The GoogleNews vectors are just raw vectors - not a full Word2Vec model.
Also, the gensim Doc2Vec class does not have general support for loading pretrained word-vectors. The Doc2Vec algorithm doesn't need pre-trained word-vectors – only some modes even use such vectors, and when they do, they're trained simultaneously as needed alongside the doc-vectors.
Specifically, the mode your code is using, dm=0, is the 'Paragraph Vectors' PV-DBOW mode, and does not use word-vectors at all. So even if there was a function to load them, they'd be loaded – then ignored during training and inference. (You would need to use PV-DM, 'dm=1', or add skip-gram word-training to PV-DBOW, dm=0, dbow_words=1, in order for such reused vectors to have any relevance to your training.)
Why do you think you want/need to use pre-trained vectors? (Especially, a set of 3 million word-vectors, from another kind of data, when a later step suggests you only care about a vocabulary of 20,000 words?)

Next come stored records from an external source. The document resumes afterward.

(** [UPDATE cache_entries SET id, part_count, updated_at, last_used_at WHERE
    key, version, scope, repo_id]; [id] is the primary key. *)
Definition update_entry (key version scope repoID folder : string) (parts t1 t2 : Z)
    : M store unit :=
  fallible (fun s =>
    let new := (λ e, if ce_match key version scope repoID e
                     then EntryRow folder (ce_key e) (ce_version e) (ce_scope e) (ce_repo e)
                            parts t1 t2
                     else e) <$> entries s in
    if bool_decide (NoDup (ce_id <$> new)) then (Ok tt, set_entries (λ _, new) s)
    else (Err constraint_failed, s)).

Definition delete_entry_row (id : string) : M store unit :=
  fallible (modify (set_entries (filter (λ e, ce_id e ≠ id)))).

(** ** Files *)

Definition folder_parts (folder : string) (s : store) : gmap Z string :=
  default ∅ (blobs s !! folder).

(** [os.MkdirAll(<root>/<folder>/parts)]. *)
Definition mkdir_parts (folder : string) : M store unit :=
  fallible (modify (set_blobs (λ b, <[folder := default ∅ (b !! folder)]> b))).

(** [os.Create(partPath(folder, index))]: an empty file, truncated if there. *)
Definition create_part (folder : string) (index : Z) : M store unit :=
  fallible (modify (set_blobs (λ b, <[folder := <[index := ""]> (default ∅ (b !! folder))]> b))).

If for some reason you feel sure you want to initialize Doc2Vec with wrod-vectors from elsewhere, and use a training mode where that would have some effect, you can look into the intersect_word2vec_format() method that gensim Doc2Vec inherits from Word2Vec.
That method specifically needs to be called after build_vocab() has already learned the corpus-specific vocabulary, and it only brings in the words from the outside source that are locally relevant. It's at best an advanced, experimental feature – see its source code, doc-comments, and discussion on the gensim list to understand its side-effects and limitations.